--- WORKING DATA ---

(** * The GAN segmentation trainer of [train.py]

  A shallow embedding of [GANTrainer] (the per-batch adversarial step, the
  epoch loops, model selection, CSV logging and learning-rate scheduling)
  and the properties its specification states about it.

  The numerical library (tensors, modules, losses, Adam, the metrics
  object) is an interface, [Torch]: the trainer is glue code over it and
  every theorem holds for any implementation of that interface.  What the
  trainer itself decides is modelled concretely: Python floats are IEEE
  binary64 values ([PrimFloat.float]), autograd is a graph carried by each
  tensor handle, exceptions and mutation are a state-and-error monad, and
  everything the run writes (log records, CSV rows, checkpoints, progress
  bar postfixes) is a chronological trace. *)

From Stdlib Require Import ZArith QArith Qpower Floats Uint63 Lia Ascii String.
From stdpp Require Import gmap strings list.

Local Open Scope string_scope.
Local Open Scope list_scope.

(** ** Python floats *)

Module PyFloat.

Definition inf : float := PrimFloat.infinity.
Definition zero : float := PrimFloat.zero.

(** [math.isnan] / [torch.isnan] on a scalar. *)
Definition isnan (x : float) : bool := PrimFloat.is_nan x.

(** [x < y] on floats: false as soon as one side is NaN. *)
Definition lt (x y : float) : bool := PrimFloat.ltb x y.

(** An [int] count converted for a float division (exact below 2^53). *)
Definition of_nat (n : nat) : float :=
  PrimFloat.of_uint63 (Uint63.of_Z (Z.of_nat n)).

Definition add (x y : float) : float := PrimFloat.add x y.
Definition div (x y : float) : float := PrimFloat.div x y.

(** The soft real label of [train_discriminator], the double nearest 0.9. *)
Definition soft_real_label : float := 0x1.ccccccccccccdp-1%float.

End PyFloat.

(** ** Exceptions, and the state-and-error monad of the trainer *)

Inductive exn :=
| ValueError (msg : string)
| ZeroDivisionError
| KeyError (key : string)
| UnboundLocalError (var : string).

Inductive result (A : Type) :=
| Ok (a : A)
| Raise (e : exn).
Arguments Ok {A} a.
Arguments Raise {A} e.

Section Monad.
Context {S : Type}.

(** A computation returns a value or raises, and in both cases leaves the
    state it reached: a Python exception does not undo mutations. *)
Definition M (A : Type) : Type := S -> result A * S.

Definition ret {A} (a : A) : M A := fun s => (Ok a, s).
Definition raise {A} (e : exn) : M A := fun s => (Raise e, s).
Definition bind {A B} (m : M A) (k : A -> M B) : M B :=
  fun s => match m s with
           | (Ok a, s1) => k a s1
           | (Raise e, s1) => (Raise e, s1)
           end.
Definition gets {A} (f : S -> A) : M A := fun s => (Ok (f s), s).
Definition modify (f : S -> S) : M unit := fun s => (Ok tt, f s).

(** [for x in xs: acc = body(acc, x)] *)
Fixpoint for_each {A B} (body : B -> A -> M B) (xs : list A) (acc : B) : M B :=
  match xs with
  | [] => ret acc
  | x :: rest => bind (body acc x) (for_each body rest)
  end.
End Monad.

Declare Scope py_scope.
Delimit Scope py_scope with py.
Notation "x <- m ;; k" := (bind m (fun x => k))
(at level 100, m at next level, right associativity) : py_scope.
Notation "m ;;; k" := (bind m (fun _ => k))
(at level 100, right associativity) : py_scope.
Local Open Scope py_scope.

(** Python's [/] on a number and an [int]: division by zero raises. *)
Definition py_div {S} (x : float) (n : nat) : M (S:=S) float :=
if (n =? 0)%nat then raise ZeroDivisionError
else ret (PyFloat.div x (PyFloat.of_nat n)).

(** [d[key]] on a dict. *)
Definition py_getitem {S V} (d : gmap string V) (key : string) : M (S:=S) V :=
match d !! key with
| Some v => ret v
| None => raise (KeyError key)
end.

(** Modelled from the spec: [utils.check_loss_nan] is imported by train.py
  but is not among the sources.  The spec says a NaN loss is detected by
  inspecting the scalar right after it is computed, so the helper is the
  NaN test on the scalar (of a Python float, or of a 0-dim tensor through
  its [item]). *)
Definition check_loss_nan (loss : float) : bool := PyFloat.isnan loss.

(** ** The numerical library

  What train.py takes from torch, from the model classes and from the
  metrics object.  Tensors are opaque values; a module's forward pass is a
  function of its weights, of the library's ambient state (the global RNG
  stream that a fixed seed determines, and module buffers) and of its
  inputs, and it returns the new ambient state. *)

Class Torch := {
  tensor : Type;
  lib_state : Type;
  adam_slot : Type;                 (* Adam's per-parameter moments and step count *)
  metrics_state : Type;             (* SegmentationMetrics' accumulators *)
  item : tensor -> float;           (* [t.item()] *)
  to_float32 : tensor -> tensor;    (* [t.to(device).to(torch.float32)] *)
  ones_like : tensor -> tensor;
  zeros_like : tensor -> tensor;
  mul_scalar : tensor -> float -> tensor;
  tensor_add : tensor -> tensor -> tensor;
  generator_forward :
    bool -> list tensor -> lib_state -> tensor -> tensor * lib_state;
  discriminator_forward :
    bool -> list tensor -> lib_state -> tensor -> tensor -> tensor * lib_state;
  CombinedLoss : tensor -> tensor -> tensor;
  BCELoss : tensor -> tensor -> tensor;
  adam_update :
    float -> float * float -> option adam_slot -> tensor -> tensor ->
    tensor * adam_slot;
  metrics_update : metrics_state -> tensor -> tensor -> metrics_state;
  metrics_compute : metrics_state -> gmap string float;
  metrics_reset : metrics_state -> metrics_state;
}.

---

* [EXERCISE OBJECTIVE]:
In the records above, find the line containing "The numerical library (tensors, modules, losses, Adam, the" and restate word for word every line from the first through that one.

* [WRITTEN REPLY]:
(** * The GAN segmentation trainer of [train.py]

  A shallow embedding of [GANTrainer] (the per-batch adversarial step, the
  epoch loops, model selection, CSV logging and learning-rate scheduling)
  and the properties its specification states about it.

  The numerical library (tensors, modules, losses, Adam, the metrics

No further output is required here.